Activity: The full set of entries below should be transcribed exactly.

Input for this task:
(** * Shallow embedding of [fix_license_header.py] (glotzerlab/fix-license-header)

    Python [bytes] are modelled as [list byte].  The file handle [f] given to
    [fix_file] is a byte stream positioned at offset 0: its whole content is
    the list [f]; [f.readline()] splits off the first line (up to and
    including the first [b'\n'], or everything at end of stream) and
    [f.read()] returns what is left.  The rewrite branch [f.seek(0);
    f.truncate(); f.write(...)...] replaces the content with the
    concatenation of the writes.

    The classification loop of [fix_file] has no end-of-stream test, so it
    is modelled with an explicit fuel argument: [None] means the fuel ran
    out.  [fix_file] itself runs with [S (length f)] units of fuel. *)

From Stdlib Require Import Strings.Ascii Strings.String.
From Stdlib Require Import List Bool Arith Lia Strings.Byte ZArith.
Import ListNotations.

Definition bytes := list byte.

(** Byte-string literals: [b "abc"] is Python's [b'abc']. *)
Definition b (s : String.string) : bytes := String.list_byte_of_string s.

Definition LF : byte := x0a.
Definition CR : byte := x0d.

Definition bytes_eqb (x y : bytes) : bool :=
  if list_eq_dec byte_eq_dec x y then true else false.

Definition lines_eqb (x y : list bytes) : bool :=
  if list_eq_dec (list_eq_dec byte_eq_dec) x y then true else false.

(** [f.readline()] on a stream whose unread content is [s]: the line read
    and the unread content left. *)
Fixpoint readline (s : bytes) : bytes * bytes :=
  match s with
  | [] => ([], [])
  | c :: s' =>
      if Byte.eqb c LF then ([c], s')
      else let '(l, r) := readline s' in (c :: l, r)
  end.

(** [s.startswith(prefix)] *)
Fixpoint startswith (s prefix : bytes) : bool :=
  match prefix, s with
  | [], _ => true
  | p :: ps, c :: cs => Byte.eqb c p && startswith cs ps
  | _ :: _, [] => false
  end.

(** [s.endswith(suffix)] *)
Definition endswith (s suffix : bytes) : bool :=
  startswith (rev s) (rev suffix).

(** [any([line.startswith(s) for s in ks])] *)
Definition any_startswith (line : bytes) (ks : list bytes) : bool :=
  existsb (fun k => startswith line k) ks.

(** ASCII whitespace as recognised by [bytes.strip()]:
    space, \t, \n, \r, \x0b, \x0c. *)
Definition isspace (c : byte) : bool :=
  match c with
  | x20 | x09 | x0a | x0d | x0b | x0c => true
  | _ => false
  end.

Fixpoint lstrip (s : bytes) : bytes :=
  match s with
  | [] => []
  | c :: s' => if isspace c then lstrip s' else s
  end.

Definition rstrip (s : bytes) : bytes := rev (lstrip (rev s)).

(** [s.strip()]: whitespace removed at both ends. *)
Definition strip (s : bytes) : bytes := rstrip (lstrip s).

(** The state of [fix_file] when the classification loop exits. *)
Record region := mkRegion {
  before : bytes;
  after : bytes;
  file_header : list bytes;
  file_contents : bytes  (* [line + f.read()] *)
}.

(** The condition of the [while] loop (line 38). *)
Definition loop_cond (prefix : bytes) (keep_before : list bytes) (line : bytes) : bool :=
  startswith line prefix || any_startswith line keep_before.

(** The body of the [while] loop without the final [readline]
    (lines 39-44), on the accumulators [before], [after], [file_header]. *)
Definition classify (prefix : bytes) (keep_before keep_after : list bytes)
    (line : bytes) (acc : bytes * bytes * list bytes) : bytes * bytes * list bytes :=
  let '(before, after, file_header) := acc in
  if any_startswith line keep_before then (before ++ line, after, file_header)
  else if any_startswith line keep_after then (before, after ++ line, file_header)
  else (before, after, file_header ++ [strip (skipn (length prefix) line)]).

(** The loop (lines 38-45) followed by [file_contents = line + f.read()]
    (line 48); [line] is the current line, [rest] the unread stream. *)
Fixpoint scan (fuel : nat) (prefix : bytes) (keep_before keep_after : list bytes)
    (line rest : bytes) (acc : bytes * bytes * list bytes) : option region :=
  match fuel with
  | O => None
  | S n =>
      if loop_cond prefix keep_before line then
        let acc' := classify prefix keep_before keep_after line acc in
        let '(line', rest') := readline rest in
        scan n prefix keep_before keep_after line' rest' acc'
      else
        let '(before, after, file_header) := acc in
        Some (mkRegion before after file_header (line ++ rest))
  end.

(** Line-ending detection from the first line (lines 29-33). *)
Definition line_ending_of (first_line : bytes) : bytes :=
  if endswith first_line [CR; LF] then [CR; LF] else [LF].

Solution to the problem:
(** * Shallow embedding of [fix_license_header.py] (glotzerlab/fix-license-header)

    Python [bytes] are modelled as [list byte].  The file handle [f] given to
    [fix_file] is a byte stream positioned at offset 0: its whole content is
    the list [f]; [f.readline()] splits off the first line (up to and
    including the first [b'\n'], or everything at end of stream) and
    [f.read()] returns what is left.  The rewrite branch [f.seek(0);
    f.truncate(); f.write(...)...] replaces the content with the
    concatenation of the writes.

    The classification loop of [fix_file] has no end-of-stream test, so it
    is modelled with an explicit fuel argument: [None] means the fuel ran
    out.  [fix_file] itself runs with [S (length f)] units of fuel. *)

From Stdlib Require Import Strings.Ascii Strings.String.
From Stdlib Require Import List Bool Arith Lia Strings.Byte ZArith.
Import ListNotations.

Definition bytes := list byte.

(** Byte-string literals: [b "abc"] is Python's [b'abc']. *)
Definition b (s : String.string) : bytes := String.list_byte_of_string s.

Definition LF : byte := x0a.
Definition CR : byte := x0d.

Definition bytes_eqb (x y : bytes) : bool :=
  if list_eq_dec byte_eq_dec x y then true else false.

Definition lines_eqb (x y : list bytes) : bool :=
  if list_eq_dec (list_eq_dec byte_eq_dec) x y then true else false.

(** [f.readline()] on a stream whose unread content is [s]: the line read
    and the unread content left. *)
Fixpoint readline (s : bytes) : bytes * bytes :=
  match s with
  | [] => ([], [])
  | c :: s' =>
      if Byte.eqb c LF then ([c], s')
      else let '(l, r) := readline s' in (c :: l, r)
  end.

(** [s.startswith(prefix)] *)
Fixpoint startswith (s prefix : bytes) : bool :=
  match prefix, s with
  | [], _ => true
  | p :: ps, c :: cs => Byte.eqb c p && startswith cs ps
  | _ :: _, [] => false
  end.

(** [s.endswith(suffix)] *)
Definition endswith (s suffix : bytes) : bool :=
  startswith (rev s) (rev suffix).

(** [any([line.startswith(s) for s in ks])] *)
Definition any_startswith (line : bytes) (ks : list bytes) : bool :=
  existsb (fun k => startswith line k) ks.

(** ASCII whitespace as recognised by [bytes.strip()]:
    space, \t, \n, \r, \x0b, \x0c. *)
Definition isspace (c : byte) : bool :=
  match c with
  | x20 | x09 | x0a | x0d | x0b | x0c => true
  | _ => false
  end.

Fixpoint lstrip (s : bytes) : bytes :=
  match s with
  | [] => []
  | c :: s' => if isspace c then lstrip s' else s
  end.

Definition rstrip (s : bytes) : bytes := rev (lstrip (rev s)).

(** [s.strip()]: whitespace removed at both ends. *)
Definition strip (s : bytes) : bytes := rstrip (lstrip s).

(** The state of [fix_file] when the classification loop exits. *)
Record region := mkRegion {
  before : bytes;
  after : bytes;
  file_header : list bytes;
  file_contents : bytes  (* [line + f.read()] *)
}.

(** The condition of the [while] loop (line 38). *)
Definition loop_cond (prefix : bytes) (keep_before : list bytes) (line : bytes) : bool :=
  startswith line prefix || any_startswith line keep_before.

(** The body of the [while] loop without the final [readline]
    (lines 39-44), on the accumulators [before], [after], [file_header]. *)
Definition classify (prefix : bytes) (keep_before keep_after : list bytes)
    (line : bytes) (acc : bytes * bytes * list bytes) : bytes * bytes * list bytes :=
  let '(before, after, file_header) := acc in
  if any_startswith line keep_before then (before ++ line, after, file_header)
  else if any_startswith line keep_after then (before, after ++ line, file_header)
  else (before, after, file_header ++ [strip (skipn (length prefix) line)]).

(** The loop (lines 38-45) followed by [file_contents = line + f.read()]
    (line 48); [line] is the current line, [rest] the unread stream. *)
Fixpoint scan (fuel : nat) (prefix : bytes) (keep_before keep_after : list bytes)
    (line rest : bytes) (acc : bytes * bytes * list bytes) : option region :=
  match fuel with
  | O => None
  | S n =>
      if loop_cond prefix keep_before line then
        let acc' := classify prefix keep_before keep_after line acc in
        let '(line', rest') := readline rest in
        scan n prefix keep_before keep_after line' rest' acc'
      else
        let '(before, after, file_header) := acc in
        Some (mkRegion before after file_header (line ++ rest))
  end.

(** Line-ending detection from the first line (lines 29-33). *)
Definition line_ending_of (first_line : bytes) : bytes :=
  if endswith first_line [CR; LF] then [CR; LF] else [LF].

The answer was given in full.